▸ **Exercise brief**
Check each line of the listing for the word "enhancedJustification" and report the ones that have it.

---------------

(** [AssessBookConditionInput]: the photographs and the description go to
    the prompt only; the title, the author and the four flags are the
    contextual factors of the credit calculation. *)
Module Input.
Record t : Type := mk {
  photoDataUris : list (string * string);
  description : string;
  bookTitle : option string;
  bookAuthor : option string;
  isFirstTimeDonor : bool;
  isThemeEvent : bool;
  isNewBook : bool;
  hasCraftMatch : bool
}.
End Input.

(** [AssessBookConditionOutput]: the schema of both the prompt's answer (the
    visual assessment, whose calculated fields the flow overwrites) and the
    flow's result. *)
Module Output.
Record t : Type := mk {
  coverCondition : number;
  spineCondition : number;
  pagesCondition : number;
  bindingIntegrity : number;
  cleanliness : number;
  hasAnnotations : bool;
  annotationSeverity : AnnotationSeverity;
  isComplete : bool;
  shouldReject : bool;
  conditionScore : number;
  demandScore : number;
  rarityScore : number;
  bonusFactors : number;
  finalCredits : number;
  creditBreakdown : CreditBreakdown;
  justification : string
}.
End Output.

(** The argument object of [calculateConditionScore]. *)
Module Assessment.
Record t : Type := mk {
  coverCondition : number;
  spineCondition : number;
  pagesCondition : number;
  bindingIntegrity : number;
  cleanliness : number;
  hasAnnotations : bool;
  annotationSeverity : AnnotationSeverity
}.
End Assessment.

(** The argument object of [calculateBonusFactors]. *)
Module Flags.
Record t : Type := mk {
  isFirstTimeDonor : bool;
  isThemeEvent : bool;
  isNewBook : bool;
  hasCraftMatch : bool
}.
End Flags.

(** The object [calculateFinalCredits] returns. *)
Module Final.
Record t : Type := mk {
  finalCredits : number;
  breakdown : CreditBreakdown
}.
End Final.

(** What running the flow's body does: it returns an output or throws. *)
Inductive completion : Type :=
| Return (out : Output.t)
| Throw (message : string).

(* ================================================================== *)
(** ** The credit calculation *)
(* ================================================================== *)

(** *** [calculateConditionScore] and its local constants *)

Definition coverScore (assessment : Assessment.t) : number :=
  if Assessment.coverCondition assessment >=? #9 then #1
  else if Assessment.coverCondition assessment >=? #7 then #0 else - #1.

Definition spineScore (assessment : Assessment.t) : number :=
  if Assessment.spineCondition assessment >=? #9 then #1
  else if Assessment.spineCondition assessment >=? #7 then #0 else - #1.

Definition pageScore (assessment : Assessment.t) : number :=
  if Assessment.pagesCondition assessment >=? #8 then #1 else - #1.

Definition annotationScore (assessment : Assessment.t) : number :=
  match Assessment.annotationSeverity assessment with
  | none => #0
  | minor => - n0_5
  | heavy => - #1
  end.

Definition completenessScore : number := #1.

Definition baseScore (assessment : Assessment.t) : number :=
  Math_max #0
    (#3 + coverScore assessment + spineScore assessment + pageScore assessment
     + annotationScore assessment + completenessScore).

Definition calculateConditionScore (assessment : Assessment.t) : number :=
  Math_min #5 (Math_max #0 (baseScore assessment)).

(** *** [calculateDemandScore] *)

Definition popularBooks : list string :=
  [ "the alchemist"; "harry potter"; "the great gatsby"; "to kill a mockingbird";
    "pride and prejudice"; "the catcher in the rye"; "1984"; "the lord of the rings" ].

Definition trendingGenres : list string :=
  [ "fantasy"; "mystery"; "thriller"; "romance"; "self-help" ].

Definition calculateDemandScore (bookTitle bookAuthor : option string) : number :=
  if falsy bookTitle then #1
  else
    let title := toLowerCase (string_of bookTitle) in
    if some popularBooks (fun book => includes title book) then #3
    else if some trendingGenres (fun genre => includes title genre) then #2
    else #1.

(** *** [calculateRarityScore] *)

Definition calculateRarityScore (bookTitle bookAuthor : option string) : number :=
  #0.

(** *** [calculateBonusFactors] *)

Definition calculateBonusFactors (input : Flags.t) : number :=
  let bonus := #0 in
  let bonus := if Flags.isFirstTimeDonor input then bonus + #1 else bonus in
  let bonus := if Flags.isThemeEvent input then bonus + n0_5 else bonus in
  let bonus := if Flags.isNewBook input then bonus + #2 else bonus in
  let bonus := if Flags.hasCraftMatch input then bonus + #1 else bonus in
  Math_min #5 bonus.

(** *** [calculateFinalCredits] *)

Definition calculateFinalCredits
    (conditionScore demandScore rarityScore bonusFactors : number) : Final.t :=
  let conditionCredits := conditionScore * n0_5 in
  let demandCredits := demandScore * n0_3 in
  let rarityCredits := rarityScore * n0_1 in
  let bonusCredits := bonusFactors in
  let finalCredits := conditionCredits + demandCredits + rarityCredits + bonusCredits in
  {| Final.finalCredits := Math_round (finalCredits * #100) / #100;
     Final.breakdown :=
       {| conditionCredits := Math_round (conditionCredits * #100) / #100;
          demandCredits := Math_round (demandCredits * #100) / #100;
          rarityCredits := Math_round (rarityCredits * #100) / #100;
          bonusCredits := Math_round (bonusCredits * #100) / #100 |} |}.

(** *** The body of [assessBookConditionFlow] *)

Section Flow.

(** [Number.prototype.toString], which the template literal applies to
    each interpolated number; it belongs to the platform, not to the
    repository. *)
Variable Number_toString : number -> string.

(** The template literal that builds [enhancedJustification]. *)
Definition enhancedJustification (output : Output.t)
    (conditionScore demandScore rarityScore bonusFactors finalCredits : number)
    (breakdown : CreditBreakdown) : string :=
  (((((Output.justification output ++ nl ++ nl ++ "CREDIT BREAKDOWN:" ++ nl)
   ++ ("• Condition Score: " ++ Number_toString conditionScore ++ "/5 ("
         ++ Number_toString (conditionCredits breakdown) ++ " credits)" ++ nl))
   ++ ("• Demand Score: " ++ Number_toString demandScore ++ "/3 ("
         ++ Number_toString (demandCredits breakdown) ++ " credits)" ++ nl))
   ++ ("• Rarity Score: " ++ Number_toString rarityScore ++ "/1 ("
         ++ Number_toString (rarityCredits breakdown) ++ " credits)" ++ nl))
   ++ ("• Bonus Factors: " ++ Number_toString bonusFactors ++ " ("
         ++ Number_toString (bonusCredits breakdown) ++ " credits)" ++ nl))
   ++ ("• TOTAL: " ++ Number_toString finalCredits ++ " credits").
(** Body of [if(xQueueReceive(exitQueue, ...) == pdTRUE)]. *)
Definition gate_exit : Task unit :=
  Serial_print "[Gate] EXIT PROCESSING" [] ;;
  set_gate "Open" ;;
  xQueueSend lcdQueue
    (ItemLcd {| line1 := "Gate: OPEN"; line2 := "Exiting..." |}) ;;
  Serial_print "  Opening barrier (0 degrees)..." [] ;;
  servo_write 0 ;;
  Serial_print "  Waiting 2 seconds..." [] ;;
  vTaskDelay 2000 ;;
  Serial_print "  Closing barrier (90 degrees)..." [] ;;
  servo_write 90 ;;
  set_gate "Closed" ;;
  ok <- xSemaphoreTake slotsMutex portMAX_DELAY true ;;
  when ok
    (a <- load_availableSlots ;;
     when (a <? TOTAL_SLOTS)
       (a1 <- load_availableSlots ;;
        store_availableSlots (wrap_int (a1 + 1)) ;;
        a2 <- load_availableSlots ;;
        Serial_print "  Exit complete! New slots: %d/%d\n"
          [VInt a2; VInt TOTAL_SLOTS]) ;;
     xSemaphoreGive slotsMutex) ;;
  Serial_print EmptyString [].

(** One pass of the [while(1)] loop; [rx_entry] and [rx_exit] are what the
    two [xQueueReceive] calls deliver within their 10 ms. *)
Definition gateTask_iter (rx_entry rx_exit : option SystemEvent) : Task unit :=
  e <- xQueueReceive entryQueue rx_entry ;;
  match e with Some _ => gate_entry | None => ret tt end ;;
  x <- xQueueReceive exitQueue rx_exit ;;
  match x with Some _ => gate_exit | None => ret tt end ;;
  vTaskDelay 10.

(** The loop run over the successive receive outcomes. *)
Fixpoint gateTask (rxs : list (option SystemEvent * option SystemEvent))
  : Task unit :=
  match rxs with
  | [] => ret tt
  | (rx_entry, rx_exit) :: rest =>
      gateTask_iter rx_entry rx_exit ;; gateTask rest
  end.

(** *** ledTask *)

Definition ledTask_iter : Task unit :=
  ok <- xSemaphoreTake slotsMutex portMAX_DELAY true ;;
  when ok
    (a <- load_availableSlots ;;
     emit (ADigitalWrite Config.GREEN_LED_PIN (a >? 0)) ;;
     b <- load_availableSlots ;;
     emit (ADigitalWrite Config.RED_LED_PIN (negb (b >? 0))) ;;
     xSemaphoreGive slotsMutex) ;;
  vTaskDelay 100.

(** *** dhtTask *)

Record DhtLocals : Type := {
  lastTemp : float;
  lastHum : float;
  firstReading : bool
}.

---------------

▸ **Problem solution**
(** The template literal that builds [enhancedJustification]. *)
Definition enhancedJustification (output : Output.t)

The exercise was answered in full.